You can try to avoid leaving home, but it doesn’t matter. Eventually, home will leave you.
I was reminded of this a couple of weeks ago on Bill’s sixty-second birthday. I had what I thought of as a fun day planned: A Japanese anime movie (he’s a fan) followed by a meal in a nice French restaurant and perhaps a one-man show by a comedian friend of his performed in, of all places, a nearby Zen monastery.
But Bill had a different idea. He wanted to visit his brother near Middletown, the city where they grew up, about 90 minutes south and west of Woodstock. Was that OK? he asked.
“It’s your birthday,” I told him.
Middletown, in Orange County, “Downstate” New York, was a homey little city to be a child in, by Bill’s description. Especially Hanford Street, where Bill’s relations all had lived in various houses up and down the block. Bill’s grandmother, who’d arrived from Ireland raised her eight children on Hanford Street. Two of them, Bill’s mother and his uncle Charlie, spent their lives there and raised their own children there. Bill’s paternal grandmother, “Nana” also settled there.
Down a generation, Bill’s brother Tom started his family in a house across the street from Bill’s widowed mother who spent almost her entire life on Hanford street and lived there till the very last months of her life. She had cared for an elderly man across the street who had no children; unexpectedly when he died he left her his house. Caring for neighbors was the sort of thing that family did.
For me, it’s beyond imagining–growing up surrounded by aunts and uncles and cousins, three or four generations in the same town, on the same street. None of my family members has lived his or her entire life in one country, let alone one city. Not even me. What would that be like, I wonder, to have someone nearby nearly always who knew you, cared about you, and would report your transgressions. Comforting? Stifling? Both?
Home isn’t home anymore.
But time has caught up. We’d seen the slow transition of the city, even when much of his family was still there, and it’s accelerated since. It’s rougher, more down-at-heels, more dominated by low-end chain stores and restaurants along what used to be called the “Miracle Mile.” Bill’s old neighborhood is a sad sight, with his ex-family houses in various states of disrepair. Because by now, none of Bill’s family members is left on Hanford Street or even in Middletown. Two of his siblings moved to California. His brother Tom moved away too, but stayed nearby, in the small town of Otisville. Everyone else has dispersed or died.

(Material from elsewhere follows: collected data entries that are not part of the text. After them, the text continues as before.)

(* ===== verification/ThreadRace.v ===== *)
(** * An index that is kept too long (src/node.c)

    The receive thread finds the index of a socket's node, receives a message,
    which lets other threads run, and then uses the index.  When the node has
    been removed meanwhile, another one has moved to its place. *)

From S2P Require Import Prelude Config Protocols Hdlc Kernel Messages Interfaces NodeCache State.
From S2P Require Import ApMap NodeLink NodeLife Ap LocalNode Routes Svc NodeTx Bridge NodeRx.
From S2P Require Import Discovery Resume ApThreads SvcThreads SendThreads Threads Main MainFacts.

Section StaleIndex.
Context `{Config, !ConfigOk _, Crc16, !Crc16Laws, KHeap, !KHeapLaws, KSlab, !KSlabLaws,
          Sockets, !SocketsLaws, Stack, !StackLaws}.
Implicit Types s : fw.

(** Two nodes, of which the first is removed. *)
Lemma remaining_node (a b : node_item) l : [a; b] ≡ₚ a :: l → l = [b].
Proof. intros Hp. apply Permutation_cons_inv in Hp. by apply Permutation_singleton_l in Hp. Qed.

(** What the thread does with a received message and index 0. *)
Definition rest_of_socket (r : gb_message_in_transport * bool) : thread fw bool :=
  let '(msg, flag) := r in
  if flag : bool then
    it ← call (zoom L_nodes (node_cache_at 0));
    _ ← svc_send_module_removed_t connection_send_t (ni_inf it);
    mret flag
  else if NodeLink.msg msg =? NULL then
    it ← call (zoom L_nodes (node_cache_at 0));
    _ ← svc_send_module_removed_t connection_send_t (ni_inf it);
    mret flag
  else
    it ← call (zoom L_nodes (node_cache_at 0));
    _ ← connection_send_t (ni_id it) (cport_id msg) (NodeLink.msg msg);
    mret flag.

(** The pieces up to the end of [gb_message_receive]. *)
Lemma received_pieces it l r s s1 :
  nodes_wf s → entries (fw_nodes s) = it :: l →
  gb_message_receive (ni_sock it) false s = Done r s1 →
  rtc piece (node_rx_socket_t false (ni_sock it) ZSOCK_POLLIN, s) (rest_of_socket r, s1).
Proof.
  intros Hwf Hent Hrun. unfold node_rx_socket_t. eval_dispatch.
  pose proof (find_loop_spec (λ x, ni_sock x =? ni_sock it) (fw_nodes s) (nw_cache _ Hwf)) as Hfind.
  assert (Hindex : find_index (λ x, ni_sock x =? ni_sock it) (entries (fw_nodes s)) = 0).
  { rewrite Hent. unfold find_index. cbn [list_find]. case_decide as Hself; [done|].
    by rewrite Z.eqb_refl in Hself. }
  rewrite Hindex in Hfind. eapply rtc_l; [by apply piece_call, (zoom_read L_nodes), Hfind|].
  change (0 <? 0) with false. cbv iota.
  apply (pieces_bind _ (Ret r)). apply run_pieces. by rewrite (run_message_receive _ _ s).
Qed.

Lemma first_entry it l s :
  nodes_wf s → entries (fw_nodes s) = it :: l →
  zoom L_nodes (node_cache_at 0) s = Done it s.
Proof.
  intros Hwf Hent. apply (zoom_read L_nodes). unfold node_cache_at, getS, mbind, M_bind.
  destruct (entries_lookup (fw_nodes s) 0 it (nw_cache _ Hwf)) as [Hk _]; [by rewrite Hent|].
  by apply array_get_ok.
Qed.

(** What follows the second look at the index. *)
Lemma run_first_entry {A} it l (k : node_item → thread fw A) s :
  nodes_wf s → entries (fw_nodes s) = it :: l →
  run (call (zoom L_nodes (node_cache_at 0)) ≫= k) s = run (k it) s.
Proof. intros Hwf Hent. by apply run_call_Done, (first_entry it l). Qed.

(** A failed read removes the node that is now first. *)
Lemma rest_removes it l r j s :
  link_wf s → nodes_wf s → entries (fw_nodes s) = it :: l → msg r.1 = NULL →
  ap_cport_of SVC_INF_ID 0 (fw_ap_map s) = Some j → 11 <= HDLC_MAX_BLOCK_SIZE →
  k_heap_alloc (greybus_messages_heap (fw_messages s)) 9 ≠ None →
  ∃ s', run (rest_of_socket r) s = Done r.2 s' ∧ node_removed it j s s'.
Proof.
  intros Hlink Hwf Hent Hnull Hj Hblock Hroom.
  destruct (removal_outcome it j s) as (ret & s' & Hrem & Hgone & _);
    [done|done|rewrite Hent; apply list_elem_of_here|done..|].
  exists s'. split; [|done]. destruct r as [msg flag]. cbn [fst snd rest_of_socket] in *. rewrite Hnull.
  destruct flag; [|rewrite Z.eqb_refl]; rewrite (run_first_entry it l _ s Hwf Hent),
    (run_part _ _ _ (λ _, mret _) (run_bridge_removed _) (λ _, reflexivity _) s); by step_with Hrem.
Qed.

(** A message is passed on as one of the node that is now first. *)
Lemma rest_forwards it l r q b j s :
  link_wf s → nodes_wf s → entries (fw_nodes s) = it :: l → msg r.1 = q → q ≠ NULL → r.2 = false →
  msg_store (fw_messages s) !! q = Some b → sendable b → 10 + length (payload b) <= HDLC_MAX_BLOCK_SIZE →
  ni_id it ≠ AP_INF_ID → ap_cport_of (ni_id it) (cport_id r.1) (fw_ap_map s) = Some j →
  ∃ s', run (rest_of_socket r) s = Done false s' ∧ fw_uart s' = fw_uart s ++ ap_frame j b.
Proof.
  destruct r as [msg flag]. cbn [fst snd rest_of_socket].
  intros Hlink Hwf Hent Hq Hne -> Hlook Hb Hl Hid Hj.
  destruct (ap_link_send (cs := connection_send) (ni_id it) (cport_id msg) q b j s)
    as (s' & Hsend & m' & _ & ->); [done..|].
  exists (store L_messages m' (store L_uart (fw_uart s ++ ap_frame j b) s)). split; [|done]. rewrite Hq. destruct (Z.eqb_spec q NULL); [done|].
  rewrite (run_first_entry it l _ s Hwf Hent),
    (run_part _ _ _ (λ _, mret _) (run_connection_send _ _ _) (λ _, reflexivity _) s). by step_with Hsend.
Qed.

(** C6: While the receive thread reads a message from the first of two nodes, another thread
    removes that node, which moves the second into its place in the node cache. The receive
    thread, which looked the index up before, then sends the AP the first node's message as one
    of the second node, on the AP cport of the second node's cport; or, when the read failed,
    removes the second node although nothing is wrong with it. *)
Theorem stale_index_hits_other_node a b cport m rest j jsvc s :
  link_wf s → nodes_wf s → entries (fw_nodes s) = [a; b] →
  net_incoming (fw_net s) (ni_sock a) = message_wire cport m ++ rest →
  sendable m → is_u16 cport → 10 + length (payload m) <= HDLC_MAX_BLOCK_SIZE →
  ap_cport_of (ni_id b) cport (fw_ap_map s) = Some j → ni_id b ≠ AP_INF_ID →
  ap_cport_of SVC_INF_ID 0 (fw_ap_map s) = Some jsvc → 11 <= HDLC_MAX_BLOCK_SIZE →
  (∀ m, messages_wf m → k_heap_alloc (greybus_messages_heap m) 9 ≠ None) →
  ∃ t s1, rtc piece (node_rx_socket_t false (ni_sock a) ZSOCK_POLLIN, s) (t, s1) ∧
    fw_nodes s1 = fw_nodes s ∧ fw_uart s1 = fw_uart s ∧
    ∃ ret s2, svc_send_module_removed connection_send (ni_inf a) s1 = Done ret s2 ∧
      node_removed a jsvc s1 s2 ∧
      ∃ flag s3, run t s2 = Done flag s3 ∧
        ((∃ m', same_message m m' ∧ fw_uart s3 = fw_uart s2 ++ ap_frame j m') ∨ node_removed b jsvc s2 s3).
Proof.
  intros Hlink Hnodes Hent Hin Hm Hc Hl Hj Hne Hjs Hblock Hroom. pose proof Hlink as [Hmap Hwf].
  pose proof (gb_message_receive_spec (ni_sock a) false cport m rest s Hwf Hm Hc Hin) as Hrecv.
  apply wp_Done in Hrecv as (r & s1 & Hrun & (n' & m' & Hs1 & Hwf' & Hcase) & Hcport).
  exists (rest_of_socket r), s1. split; [by eapply received_pieces|]. split; [by rewrite Hs1|]. split; [by rewrite Hs1|].
  destruct (removal_outcome a jsvc s1) as (ret & s2 & Hrem & Hgone & Hlink2 & Hmap2 & Hst2);
    [by rewrite Hs1|rewrite Hs1; by destruct Hnodes|rewrite Hs1; cbn; rewrite Hent; apply list_elem_of_here
    |by rewrite Hs1|done|by rewrite Hs1; apply Hroom|].
  exists ret, s2. split; [done|]. split; [done|]. pose proof Hgone as (Hnodes2 & Hperm & _).
  assert (Hent2 : entries (fw_nodes s2) = [b]).
  { apply (remaining_node a). rewrite <-Hperm, Hs1. cbn. by rewrite Hent. }
  assert (Hj2 : ap_cport_of SVC_INF_ID 0 (fw_ap_map s2) = Some jsvc) by (by rewrite Hmap2, Hs1).
  destruct Hcase as [(Hnull & _)|(m2 & q & Hq & Hflag & Hqn & _ & Hst & Hsame & _)].
  - destruct (rest_removes b [] r jsvc s2) as (s3 & Hrest & Hgone2); [done|done|done|done|done|done|apply Hroom, Hlink2|].
    exists r.2, s3. split; [done|by right].
  - assert (Hlook : msg_store (fw_messages s2) !! q = Some m2).
    { rewrite Hst2, Hs1. cbn. rewrite Hst. apply lookup_insert_eq. }
    destruct (rest_forwards b [] r q m2 j s2) as (s3 & Hrest & Huart);
      [done|done|done|done|done|done|done|by eapply same_message_sendable; [apply Hlink2|..]| |done|by rewrite Hcport, Hmap2, Hs1 by (by rewrite Hq)|].
    { destruct Hsame as (_ & _ & _ & _ & <-). exact Hl. }
    exists false, s3. split; [done|]. left. by exists m2.
Qed.
End StaleIndex.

On a drive down the old street, Bill sighed and shook his head over the trees and picket fences that had been removed, the state of his grandfather’s old porch. When we were done, we took a ride into the grounds of Middletown Psychiatric Hospital, the graceful, 19th-century assembly of buildings surrounded by park. Many family members, including both Bill and his grandfather, had held jobs there.
“What are those Xes?” he asked. Building after building had a red square posted on its doors, with a white X across it. I looked closer. “Abandoned building, no sprinkler system” I read.
“Wow,” said Bill, as we drove up and down the winding roads through the campus looking at boarded up and broken windows, piled up leaves, empty parking lots. This one was where the most extremely mentally ill had been housed, he remembered. That one was where, newly divorced, he’d shared a dormitory with a bunch of student nurses.
At the bottom of a hill we came upon a large herd of deer. One group was calmly grazing, another simply sitting on the lawn, enjoying the late afternoon sun. They didn’t seem especially troubled by our car, or by the fact that they were actually living inside a city.
The last time?
On the way to his brother’s we passed by the old country cemetary where both Bill’s parents are buried. In honor of my Jewish roots, we set pebbles on their headstone. Bill’s brother and sister-in-law fed us pork chops and birthday cake and the two brothers traded news of all their family members. It was midnight before we got home.
We are moving in a few months, so things are beginning to take on a will-this-be-the-last-time-we-do-this? character. Would this be Bill’s last visit to Middletown?
“I’m fine with that,” he said. He could try to go home, but it wasn’t there anymore.
One more reason not to regret leaving, one less tie holding either of us here. We can try to stay where we are, we can hope everything remains the same. But likely as not, one day we’ll return to find our old workplaces abandoned, neglected, and overrun by deer.